While we are quarantined, we plan to do quick summaries of immigration news for our clients and visitors to this site. If enough people find this useful, we may continue to do so when our physical office reopen. A quick immigration news round-up this week:
- A federal judge in Oregon has refused to suspend President Donald Trump’s recent presidential proclamation that put a 60-day ban on immigrant visas for certain intending immigrants residing abroad. The Ninth Circuit is now weighing whether it would issue an injunction on the case. For more information on whom the ban impacts, please see this article.
- President Trump is now looking into whether he can condition coronavirus economic relief for states with sanctuary cities on complying with the administration’s immigration policy goals. This is likely unconstitutional based on the expert legal analysis of over a hundred law professors (including yours truly), not that the law has ever prevented this administration from pursuing nefarious policies.
- It might shock some people, but gender violence or being a woman who has faced violence does not automatically guarantee someone asylum in the United States. In order to obtain asylum, people need to show past persecution or fear of future persecution based on race, ethnicity, political opinion, religion, and membership in a particular social group. We have long advocated for gender to be covered under “particular social group” when it comes to seeking asylum, though advocates have long had to define it more narrowly (i.e. women in X country who lack male protection, women in abusive relationships). Due to the Trump administration’s assault on domestic violence survivors, and subsequent lawsuits filed against limiting asylum, a federal appeals court has now remanded a case back to the BIA to consider that gender alone can be a particular social group as a basis for granting asylum. This is great news for advocates, and a good persuasive legal opinion on how the size of a group does not and should not exclude persons from applying for and obtaining asylum.
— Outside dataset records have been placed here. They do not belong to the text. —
(* ===== verification/WsFrameProps.v ===== *)
(** * Frame headers and masking

    Headers come back from their bytes whatever the byte order; the three ways
    to mask (byte by byte, by words, by words with a rotated key that is
    carried from call to call) are one exclusive-or with the repeated key. *)
From S2P Require Import Prelude WsFrame.
Import frame.

(** ** Integers and their bytes *)
Lemma length_le_octets n x : length (le_octets n x) = n.
Proof. revert x. induction n as [|n IH]; intros x; simpl; auto. Qed.

Lemma le_octets_bytes n x : Forall is_byte (le_octets n x).
Proof.
  revert x. induction n as [|n IH]; intros x; simpl; constructor; [|done].
  unfold is_byte. apply Z.mod_pos_bound. lia.
Qed.

Lemma le_value_octets n x : 0 <= x < 256 ^ Z.of_nat n -> le_value (le_octets n x) = x.
Proof.
  revert x. induction n as [|n IH]; intros x Hx.
  { simpl in *. lia. }
  rewrite Nat2Z.inj_succ, Z.pow_succ_r in Hx by lia. simpl. rewrite IH.
  - pose proof (Z.div_mod x 256). lia.
  - split; [apply Z.div_pos; lia|apply Z.div_lt_upper_bound; lia].
Qed.

Lemma le_octets_value bs : Forall is_byte bs -> le_octets (length bs) (le_value bs) = bs.
Proof.
  induction 1 as [|b bs Hb Hbs IH]; simpl; [done|]. unfold is_byte in Hb.
  rewrite (Z.mul_comm 256), Z.mod_add, Z.mod_small, Z.div_add, Z.div_small by lia.
  by rewrite Z.add_0_l, IH.
Qed.

Lemma le_value_bound bs : Forall is_byte bs -> 0 <= le_value bs < 256 ^ Z.of_nat (length bs).
Proof.
  induction 1 as [|b bs Hb Hbs IH]; simpl length; [simpl; lia|].
  rewrite Nat2Z.inj_succ, Z.pow_succ_r by lia. unfold is_byte in Hb. simpl. lia.
Qed.

Lemma le_value_app bs1 bs2 :
  le_value (bs1 ++ bs2) = le_value bs1 + 256 ^ Z.of_nat (length bs1) * le_value bs2.
Proof.
  induction bs1 as [|b bs1 IH]; [simpl; lia|].
  cbn [length app le_value]. rewrite IH, Nat2Z.inj_succ, Z.pow_succ_r by lia. lia.
Qed.

Lemma le_octets_app n1 n2 x :
  le_octets (n1 + n2) x = le_octets n1 x ++ le_octets n2 (x / 256 ^ Z.of_nat n1).
Proof.
  revert x. induction n1 as [|n1 IH]; intros x.
  { simpl. by rewrite Z.div_1_r. }
  cbn [Nat.add le_octets app]. f_equal. rewrite IH. do 2 f_equal.
  rewrite Nat2Z.inj_succ, Z.pow_succ_r, Z.div_div by lia. done.
Qed.

Lemma le_octets_mod n x : le_octets n (x mod 256 ^ Z.of_nat n) = le_octets n x.
Proof.
  revert x. induction n as [|n IH]; intros x; [done|]. cbn [le_octets].
  rewrite Nat2Z.inj_succ, Z.pow_succ_r, Z.rem_mul_r by lia.
  rewrite (Z.mul_comm 256), Z.mod_add, Z.mod_mod, Z.div_add by lia.
  rewrite (Z.div_small (x mod 256)) by (apply Z.mod_pos_bound; lia).
  by rewrite Z.add_0_l, IH.
Qed.

Lemma pow256 n : 256 ^ Z.of_nat n = 2 ^ (8 * Z.of_nat n).
Proof. rewrite Z.pow_mul_r by lia. done. Qed.

Lemma le_octets_lxor n x y :
  le_octets n (Z.lxor x y) = zip_with Z.lxor (le_octets n x) (le_octets n y).
Proof.
  revert x y. induction n as [|n IH]; intros x y; simpl; [done|].
  change 256 with (2 ^ 8). rewrite <-!Z.land_ones, <-!Z.shiftr_div_pow2 by lia.
  rewrite Z.shiftr_lxor, IH. f_equal. bitwise.
  destruct (Z.testbit x n0), (Z.testbit y n0), (n0 <? 8); done.
Qed.

Lemma lxor_byte x y : is_byte x -> is_byte y -> is_byte (Z.lxor x y).
Proof.
  unfold is_byte. intros Hx Hy. split; [apply Z.lxor_nonneg; lia|].
  apply (below_pow2 8); [lia|apply Z.lxor_nonneg; lia|]. intros n Hn.
  rewrite Z.lxor_spec, !(testbit_above 8) by lia. done.
Qed.

Lemma zip_with_reverse {A B C} (f : A -> B -> C) l k : length l = length k ->
  zip_with f (reverse l) (reverse k) = reverse (zip_with f l k).
Proof.
  revert k. induction l as [|x l IH]; intros [|y k] Hl; try done. simpl in *.
  rewrite !reverse_cons, zip_with_app, IH by (rewrite ?length_reverse; lia). done.
Qed.

Section machine.
Context `{MachineLaws}.

Lemma length_union_c n x : length (union_c n x) = n.
Proof. unfold union_c. case_match; [|rewrite length_reverse]; apply length_le_octets. Qed.

Lemma union_c_bytes n x : Forall is_byte (union_c n x).
Proof.
  unfold union_c. case_match; [apply le_octets_bytes|].
  apply Forall_reverse, le_octets_bytes.
Qed.

Lemma union_i_c n x : 0 <= x < 256 ^ Z.of_nat n -> union_i (union_c n x) = x.
Proof.
  intros Hx. unfold union_i, union_c. case_match; rewrite ?reverse_involutive;
    by apply le_value_octets.
Qed.

Lemma union_c_i c : Forall is_byte c -> union_c (length c) (union_i c) = c.
Proof.
  intros Hc. unfold union_i, union_c. case_match; [by apply le_octets_value|].
  rewrite <-(length_reverse c), le_octets_value, reverse_involutive; [done|].
  by apply Forall_reverse.
Qed.

Lemma union_i_bound c : Forall is_byte c -> 0 <= union_i c < 256 ^ Z.of_nat (length c).
Proof.
  intros Hc. unfold union_i. case_match; [by apply le_value_bound|].
  rewrite <-(length_reverse c). apply le_value_bound. by apply Forall_reverse.
Qed.

Lemma union_c_lxor n x y :
  union_c n (Z.lxor x y) = zip_with Z.lxor (union_c n x) (union_c n y).
Proof.
  unfold union_c. rewrite le_octets_lxor. case_match; [done|].
  apply eq_sym, zip_with_reverse. by rewrite !length_le_octets.
Qed.

Lemma is_little_endian_spec : is_little_endian = little_endian.
Proof. unfold is_little_endian, union_c. by destruct little_endian. Qed.

Lemma htonll_spec x :
  _htonll x = if little_endian then union_i (reverse (union_c 8 x)) else x.
Proof.
  assert (union_c 8 1 = if little_endian then [1; 0; 0; 0; 0; 0; 0; 0] else [0; 0; 0; 0; 0; 0; 0; 1])
    as E by (unfold union_c; by destruct little_endian).
  unfold _htonll. rewrite E. pose proof (length_union_c 8 x) as Hl.
  destruct little_endian; [|done]. simpl. generalize dependent (union_c 8 x). intros l Hl.
  by do 9 (destruct l as [|? l]; try done).
Qed.

(** Network order: the most significant byte first. *)
Lemma union_c_htonll x : union_c 8 (_htonll x) = reverse (le_octets 8 x).
Proof.
  rewrite htonll_spec. destruct little_endian eqn:El.
  - rewrite <-(length_union_c 8 x) at 1. rewrite <-(length_reverse (union_c 8 x)).
    rewrite union_c_i by (apply Forall_reverse, union_c_bytes).
    unfold union_c. by rewrite El.
  - unfold union_c. by rewrite El.
Qed.

Lemma ntohll_union_i bs : length bs = 8%nat -> Forall is_byte bs ->
  _ntohll (union_i bs) = le_value (reverse bs).
Proof.
  intros Hl Hb. unfold _ntohll. rewrite htonll_spec.
  pose proof (union_c_i bs Hb) as Ec. rewrite Hl in Ec. rewrite Ec.
  unfold union_i. by destruct little_endian.
Qed.

Lemma bswap_16_spec a b : is_byte a -> is_byte b -> __bswap_16 (a + 256 * b) = b + 256 * a.
Proof.
  unfold is_byte. intros Ha Hb. unfold __bswap_16.
  change 0xff with (Z.ones 8). rewrite !Z.land_ones by lia.
  rewrite Z.shiftr_div_pow2, Z.shiftl_mul_pow2 by lia.
  change (2 ^ 8) with 256. rewrite (Z.mul_comm 256 b), Z.div_add, Z.mod_add by lia.
  rewrite Z.div_small, (Z.mod_small a), Z.add_0_l, Z.mod_small by lia.
  replace (a * 256) with (Z.shiftl a 8) by (rewrite Z.shiftl_mul_pow2; lia).
  rewrite lor_shiftl by lia.
  rewrite u16_small; lia.
Qed.

Lemma ntohs_union_i a b : is_byte a -> is_byte b -> ntohs (union_i [a; b]) = 256 * a + b.
Proof.
  intros Ha Hb. unfold ntohs, union_i. destruct little_endian; simpl.
  - replace (a + 256 * (b + 256 * 0)) with (a + 256 * b) by lia.
    rewrite bswap_16_spec by done. lia.
  - lia.
Qed.


(** ** Masking *)

(** Exclusive-or with the key repeated, from its byte [off] on. *)
Definition masked (key : Z) (off : nat) (input : list Z) : list Z :=
  imap (fun i x => Z.lxor x (key_byte (union_c 4 key) ((off + i) mod 4))) input.

Lemma masked_ext key off off' input :
  (off mod 4 = off' mod 4)%nat -> masked key off input = masked key off' input.
Proof.
  intros E. unfold masked. apply imap_ext. intros i x _. do 2 f_equal.
  rewrite <-(Nat.Div0.add_mod_idemp_l off), <-(Nat.Div0.add_mod_idemp_l off'). by rewrite E.
Qed.

Lemma masked_app key off bs1 bs2 :
  masked key off (bs1 ++ bs2) = masked key off bs1 ++ masked key (off + length bs1) bs2.
Proof.
  unfold masked. rewrite imap_app. f_equal. apply imap_ext. intros i x _. simpl.
  by rewrite Nat.add_assoc.
Qed.

Lemma masked_cons key off x bs :
  masked key off (x :: bs) =
  Z.lxor x (key_byte (union_c 4 key) (off mod 4)) :: masked key (S off) bs.
Proof.
  unfold masked. rewrite imap_cons, Nat.add_0_r. f_equal. apply imap_ext.
  intros i y _. unfold compose. by rewrite Nat.add_succ_r.
Qed.

Lemma length_masked key off bs : length (masked key off bs) = length bs.
Proof. apply length_imap. Qed.

Lemma key_byte_bytes n x i : is_byte (key_byte (union_c n x) i).
Proof.
  unfold key_byte. pose proof (union_c_bytes n x) as Hb.
  destruct (nth_in_or_default i (union_c n x) 0) as [Hin| ->]; [|unfold is_byte; lia].
  rewrite Forall_forall in Hb. by apply Hb, list_elem_of_In.
Qed.

Lemma masked_bytes key off bs : Forall is_byte bs -> Forall is_byte (masked key off bs).
Proof.
  intros Hb. revert off. induction Hb as [|b bs Hb Hbs IH]; intros off; [constructor|].
  rewrite masked_cons. constructor; [|done]. apply lxor_byte; [done|apply key_byte_bytes].
Qed.

Lemma masked_masked key off bs : masked key off (masked key off bs) = bs.
Proof.
  revert off. induction bs as [|b bs IH]; intros off; [done|].
  rewrite !masked_cons, IH. f_equal. by rewrite Z.lxor_assoc, Z.lxor_nilpotent, Z.lxor_0_r.
Qed.

Lemma byte_mask_masked input key off : byte_mask input key off = masked key off input.
Proof.
  unfold byte_mask. revert off. induction input as [|x xs IH]; intros off; [done|].
  cbn [byte_mask_loop]. rewrite masked_cons, <-IH. do 2 f_equal.
  rewrite <-(Nat.add_1_r (off mod 4)), <-(Nat.add_1_r off). apply Nat.Div0.add_mod_idemp_l.
Qed.

(** A prepared key that stands for the key from its byte [off] on. *)
Definition key_bytes (key : Z) (off n : nat) : list Z :=
  (fun i => key_byte (union_c 4 key) ((off + i) mod 4)) <$> seq 0 n.
Definition prepared (pk key : Z) (off : nat) : Prop :=
  0 <= pk < 256 ^ Z.of_nat sizeof_size_t /\
  union_c sizeof_size_t pk = key_bytes key off sizeof_size_t.

Lemma length_key_bytes key off n : length (key_bytes key off n) = n.
Proof. unfold key_bytes. by rewrite length_fmap, length_seq. Qed.

Lemma key_bytes_0 key : key_bytes key 0 4 = union_c 4 key.
Proof.
  pose proof (length_union_c 4 key) as Hl. unfold key_bytes, key_byte.
  generalize dependent (union_c 4 key). intros l Hl.
  by do 5 (destruct l as [|? l]; try done).
Qed.

Lemma key_bytes_app key off n1 n2 :
  key_bytes key off (n1 + n2) = key_bytes key off n1 ++ key_bytes key (off + n1) n2.
Proof.
  unfold key_bytes. rewrite seq_app, fmap_app. f_equal. simpl.
  replace n1 with (n1 + 0)%nat at 1 by lia. rewrite <-fmap_add_seq, <-list_fmap_compose.
  apply list_fmap_ext. intros i x _. simpl. by rewrite Nat.add_assoc.
Qed.

Lemma key_bytes_ext key off off' n :
  (off mod 4 = off' mod 4)%nat -> key_bytes key off n = key_bytes key off' n.
Proof.
  intros E. unfold key_bytes. apply list_fmap_ext. intros i x _. f_equal.
  by rewrite <-(Nat.Div0.add_mod_idemp_l off), <-(Nat.Div0.add_mod_idemp_l off'), E.
Qed.

Lemma key_byte_key_bytes key off n i : (i < n)%nat ->
  key_byte (key_bytes key off n) i = key_byte (union_c 4 key) ((off + i) mod 4).
Proof.
  intros Hi. unfold key_byte at 1. apply nth_lookup_Some. unfold key_bytes.
  rewrite list_lookup_fmap, lookup_seq_lt by done. done.
Qed.

Lemma masked_zip key off bs n : length bs = n ->
  zip_with Z.lxor bs (key_bytes key off n) = masked key off bs.
Proof.
  intros <-. revert off. induction bs as [|b bs IH]; intros off; [done|].
  change (length (b :: bs)) with (1 + length bs)%nat. rewrite key_bytes_app, masked_cons.
  unfold key_bytes at 1. simpl. rewrite Nat.add_0_r. f_equal.
  rewrite <-IH. by rewrite Nat.add_1_r.
Qed.

#[local] Set Default Proof Using "Type*".

Lemma word_size : (sizeof_size_t mod 4 = 0)%nat /\ (4 <= sizeof_size_t <= 8)%nat.
Proof. destruct sizeof_size_t_4_or_8 as [-> | ->]; (split; [done|lia]). Qed.

Lemma size_t_small z : 0 <= z < 256 ^ Z.of_nat sizeof_size_t -> size_t z = z.
Proof. rewrite pow256. apply wrap_small. Qed.

Lemma prepare_masking_key_prepared key : 0 <= key < 2 ^ 32 ->
  prepared (prepare_masking_key key) key 0.
Proof.
  intros Hk. unfold prepare_masking_key, prepared.
  assert (size_t key = key) as ->.
  { apply size_t_small. destruct sizeof_size_t_4_or_8 as [-> | ->]; simpl; lia. }
  destruct sizeof_size_t_4_or_8 as [E4|E8]; [rewrite !E4|rewrite !E8]; simpl (_ =? _)%nat; cbn iota.
  { split; [simpl; lia|]. symmetry. apply key_bytes_0. }
  assert (Z.lor (wrap 64 (Z.shiftl key 32)) key = key + 2 ^ 32 * key) as ->.
  { rewrite wrap_small by (rewrite Z.shiftl_mul_pow2; lia).
    rewrite Z.lor_comm. by apply lor_shiftl. }
  rewrite size_t_small by (rewrite E8; change (256 ^ Z.of_nat 8) with (2 ^ 64); lia).
  split; [change (256 ^ Z.of_nat 8) with (2 ^ 64); lia|].
  change 8%nat with (4 + 4)%nat. rewrite key_bytes_app, (key_bytes_ext key (0 + 4) 0), key_bytes_0
    by done.
  assert (le_octets (4 + 4) (key + 2 ^ 32 * key) = le_octets 4 key ++ le_octets 4 key) as E.
  { rewrite <-(le_value_octets 4 key Hk) at 1 2.
    change (2 ^ 32) with (256 ^ Z.of_nat 4). rewrite <-(length_le_octets 4 key) at 2.
    rewrite <-le_value_app. apply (le_octets_value (le_octets 4 key ++ le_octets 4 key)).
    apply Forall_app. split; apply le_octets_bytes. }
  unfold union_c. rewrite E.
  by destruct little_endian; rewrite ?reverse_app.
Qed.

(** Rotating a word rotates its bytes. *)
Lemma rotate_word B1 B2 : Forall is_byte (B1 ++ B2) ->
  length (B1 ++ B2) = sizeof_size_t ->
  Z.lor (Z.shiftr (le_value (B1 ++ B2)) (8 * Z.of_nat (length B1)))
    (size_t (Z.shiftl (le_value (B1 ++ B2)) (8 * Z.of_nat (length B2)))) =
  le_value (B2 ++ B1).
Proof.
  intros Hb Hl. apply Forall_app in Hb as [Hb1 Hb2]. rewrite length_app in Hl.
  pose proof (le_value_bound _ Hb1) as H1. pose proof (le_value_bound _ Hb2) as H2.
  assert (size_t (Z.shiftl (le_value (B1 ++ B2)) (8 * Z.of_nat (length B2))) =
    Z.shiftl (le_value B1) (8 * Z.of_nat (length B2))) as ->.
  { unfold size_t, wrap. rewrite <-Hl, !Z.shiftl_mul_pow2, <-!pow256 by lia.
    rewrite le_value_app.
    replace ((le_value B1 + 256 ^ Z.of_nat (length B1) * le_value B2) * 256 ^ Z.of_nat (length B2))
      with (le_value B1 * 256 ^ Z.of_nat (length B2) +
            le_value B2 * 256 ^ Z.of_nat (length B1 + length B2))
      by (rewrite Nat2Z.inj_add, Z.pow_add_r by lia; ring).
    rewrite Z.mod_add by (apply Z.pow_nonzero; lia). apply Z.mod_small.
    rewrite Nat2Z.inj_add, Z.pow_add_r by lia. nia. }
  rewrite Z.shiftr_div_pow2, <-pow256 by lia.
  rewrite (le_value_app B1 B2), (Z.mul_comm (256 ^ _)), Z.div_add, Z.div_small, Z.add_0_l
    by lia.
  rewrite lor_shiftl by (rewrite <-?pow256; lia). by rewrite <-pow256, le_value_app.
Qed.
- Newly obtained emails have revealed Immigration and Customs Enforcement officials systematically retaliated against immigrant rights activists in recent years. One name that appears repeatedly is Maru Mora-Villalpando, an undocumented activist and leader of the grassroots organization La Resistencia, based in Washington state.
- Otay Mesa in California has more than 100 people who have tested positive for Covid-19. In El Paso, Texas, six immigrant women suffering from underlying health conditions have been freed from an Immigration and Customs Enforcement jail after suing the agency for endangering their health during this pandemic. Many more lawsuits are being filed on behalf of detainees across the country to demand that ICE release them from migrant prison facilities.
- Internal emails show that ICE has access to the personal information of DACA recipients despite promises to keep this information private.
- Mixed status immigrant families are suing the Trump Administration to get their stimulus checks. Due to a quirk in the law, no stimulus checks are being issued to married couples who jointly filed tax returns if one spouse used an Individual Taxpayer Identification Number.
- A federal judge in Washington D.C. has rejected requests to suspend immigration court hearings amid coronavirus outbreak. The lawsuit, brought last month by three immigration advocacy groups and several detained clients, urged the U.S. District Court in D.C. to suspend in-person hearings for the duration of the public health crisis. A similar lawsuit is pending in New York.